Contributing Factors to Newborn Weight
Many parents will concern themselves over how much their baby weighs compared to the baby in the next room or bed however there are so many things that contribute to the weight of the newborn baby which are important to be considered.
- The diet and weight of the mother before and throughout the pregnancy; those who are overweight will likely have a heavier baby, alternatively if you don’t eat enough nutrients your baby may be lighter. Similarly, prior to pregnancy things which can affect your baby’s weight include whether you smoked, drank alcohol or have diabetes.

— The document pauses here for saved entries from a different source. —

Lemma newest_None `{Countable K} {V} (p : V → bool) key (m : gmap K V) :
  newest p key m = None ↔ ∀ k v, m !! k = Some v → p v = false.
Proof.
  unfold newest. rewrite argmax_None. split.
  - intros Hnil k v Hk. destruct (p v) eqn:Hp; [|done].
    assert (v ∈ List.filter p (rows m)) as Hin.
    { apply elem_of_filter_list. split; [|done]. apply elem_of_rows. eauto. }
    rewrite Hnil in Hin. by apply elem_of_nil in Hin.
  - intros Hall. destruct (List.filter p (rows m)) as [|v l] eqn:E; [done|].
    assert (v ∈ List.filter p (rows m)) as Hin by (rewrite E; apply list_elem_of_here).
    apply elem_of_filter_list in Hin as [[k Hk]%elem_of_rows Hp].
    by rewrite (Hall k v Hk) in Hp.
Qed.

(** The key of the row. *)
Definition newest_key `{Countable K} {V} (where_ : V → bool) (key : V → Z) (m : gmap K V) : option K :=
  fst <$> argmax (λ kv, key kv.2) (List.filter (λ kv, where_ kv.2) (map_to_list m)).

Lemma newest_key_spec `{Countable K} {V} (p : V → bool) key (m : gmap K V) k :
  newest_key p key m = Some k →
  ∃ v, m !! k = Some v ∧ p v = true ∧ (∀ k' w, m !! k' = Some w → p w = true → key w ≤ key v).
Proof.
  unfold newest_key. rewrite fmap_Some. intros ([k0 v] & Hn & ->). simpl. exists v.
  pose proof (argmax_elem _ _ _ Hn) as [Hin Hp]%elem_of_filter_list.
  apply elem_of_map_to_list in Hin. split_and!; [done|done|]. intros k' w Hw Hpw.
  apply (argmax_max _ _ _ (k', w) Hn), elem_of_filter_list. split; [by apply elem_of_map_to_list|done].
Qed.

Lemma newest_key_None `{Countable K} {V} (p : V → bool) key (m : gmap K V) :
  newest_key p key m = None ↔ ∀ k v, m !! k = Some v → p v = false.
Proof.
  unfold newest_key. rewrite fmap_None, argmax_None. split.
  - intros Hnil k v Hk. destruct (p v) eqn:Hp; [|done].
    assert ((k, v) ∈ List.filter (λ kv, p kv.2) (map_to_list m)) as Hin.
    { apply elem_of_filter_list. split; [by apply elem_of_map_to_list|done]. }
    rewrite Hnil in Hin. by apply elem_of_nil in Hin.
  - intros Hall. destruct (List.filter _ _) as [|[k v] l] eqn:E; [done|].
    assert ((k, v) ∈ List.filter (λ kv, p kv.2) (map_to_list m)) as Hin by (rewrite E; apply list_elem_of_here).
    apply elem_of_filter_list in Hin as [Hk%elem_of_map_to_list Hp]. simpl in Hp.
    by rewrite (Hall k v Hk) in Hp.
Qed.

(** ** Lists

    Mapping over what is concatenated or numbered. *)

Lemma fmap_bind {A B C} (f : B → C) (g : A → list B) l : f <$> (l ≫= g) = l ≫= λ a, f <$> g a.
Proof. induction l as [|a l IH]; [done|]. by rewrite !bind_cons, fmap_app, IH. Qed.
Lemma bind_imap {A B C} (f : nat → A → B) (g : B → list C) (h : A → list C) l :
  (∀ i a, g (f i a) = h a) → imap f l ≫= g = l ≫= h.
Proof.
  revert f. induction l as [|a l IH]; intros f Hf; [done|]. rewrite imap_cons, !bind_cons, Hf. f_equal.
  apply IH. intros. apply Hf.
Qed.
Lemma fmap_imap_ext {A B C} (f : nat → A → B) (g : B → C) (h : A → C) l : (∀ i a, g (f i a) = h a) → g <$> imap f l = h <$> l.
Proof.
  revert f. induction l as [|a l IH]; intros f Hf; [done|]. rewrite imap_cons, !fmap_cons, Hf. f_equal.
  apply IH. intros. apply Hf.
Qed.

Lemma filter_keys_nodup {A B} (f : A * B → bool) l : NoDup l.*1 → NoDup (List.filter f l).*1.
Proof.
  induction l as [|[x b] l IH]; [done|]. cbn [fmap list_fmap fst List.filter]. intros [Hx Hnd]%NoDup_cons.
  destruct (f _); [|auto]. cbn. apply NoDup_cons. split; [|auto].
  intros ([y b'] & -> & [Hy _]%elem_of_filter_list)%list_elem_of_fmap. destruct Hx. apply list_elem_of_fmap. by exists (y, b').
Qed.

(** ** Record update

    [x <| f := v |>] is the record [x] with field [f] replaced, the way the
    source assigns [x.f = v] to a row.  A record opts in with an instance of
    [Eta] that rebuilds it from its projections. *)
Class Eta (R : Type) := eta : R → R.
Class Setter {R E : Type} (proj : R → E) := set_field : (E → E) → R → R.
Arguments set_field {R E} proj {_} _ _ /.

Ltac derive_setter :=
  lazymatch goal with
  | |- @Setter ?R ?E ?p =>
      let u := fresh "u" in let x := fresh "x" in red; intros u x;
      let inst := constr:(_ : Eta R) in
      let body := eval cbv beta delta [eta] in (@eta R inst x) in
      let body := lazymatch body with ?i _ => eval unfold i in body end in
      let body := eval cbv beta in body in
      lazymatch eval pattern (p x) in body with
      | ?ctx _ => let t := eval cbv beta in (ctx (u (p x))) in exact t
      end
  end.
#[export] Hint Extern 1 (Setter _) => derive_setter : typeclass_instances.

Notation "x <| f := v |>" := (set_field f (λ _, v) x)
  (at level 1, f at level 1, v at level 99, left associativity) : ush_scope.

(** ** Python's [sorted(l, key=...)]

    A stable sort: an insertion sort that puts an element before the ones of
    equal key that follow it in the list. *)
Section sorted_by.
Context {V : Type} (key : V → Z).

- Genetics can play a role such as your birth weight and you and your partners size now.
- Age can have an impact; younger mums tend to have smaller babies.
- Firstborn children will tend to be smaller than others.
- If you have multiples, they will likely be smaller than singles.
Immediately after birth, usually once the baby leaves the hospital, they can often lose weight. This tends to be about 5-10%. This is very common as the new baby will lose fluid which is completely normal after birth. Newborn’s don’t need much food immediately either so it is likely they won’t gain the weight back immediately and this is completely normal. It can take 10-14 days for babies to be back at birth weight.
Baby weight will be monitored by a midwife at your regular check-ups, but you can also get your baby weighed at any time you may need. New babies tend to gain around 4-7 ounces each week which means about 1-2 pounds each month, then external factors may begin to influence their weight gain. Breastfed babies tend not to gain weight as quickly as those fed with formula. There are some common times that your baby will likely have a growth spurt; 7-10 days, 3 weeks and 6 weeks. During this time, you’ll notice they will be looking for more food.
Managing your Baby’s Weight
If you feel that your baby isn’t gaining weight in line with the average, you may need to have a think about ways you could help them gain a little more.
- Increase feeding; possible the most obvious answer to weight gain is to increase feeding but it is important. Look to feed between 8-10 times per 24 hours.
- If you breastfeed, the last of the milk in each breast is the highest in fat and therefore it is important your baby drains one breast per feed in order to get this high fat milk.
- Some babies struggle with breastfeeding due to not have the right strength in their jaw yet so try supplementing with bottled breast milk or formula as they may find it easier to feed from a bottle.
Alternatively, your baby could be gaining weight at a higher than average weight. If it doesn’t happen every week this is possibly just a growth spurt and nothing to worry about, however if it is constant it may be down to overfeeding. Overfeeding isn’t really possible with breastfeeding but could be with formula. If you feed with formula make sure you know the signs your baby is full. When a baby is full, they will usually close their lips, stop sucking, spit the nipple out and turn their head away.
Sign’s to Look Out For
Babies all grow at different rates and usually it is not important to obsess over their weight. As long as they produce 10 wet nappies per day and 5 dirty ones (fewer for those fed with formula), are alert after a nap and is latching correctly there should be no reason to worry. However, if you notice any of these signs it may be worth contacting your midwife or GP.
- At 2 weeks old your baby has not regained their birth weight.
- After birth weight has returned, they experience a big drop.
- The baby is unresponsive even after a sleep.
- They aren’t latching onto breast or bottle.
- They are showing signs of overeating and are gaining too much weight for their length.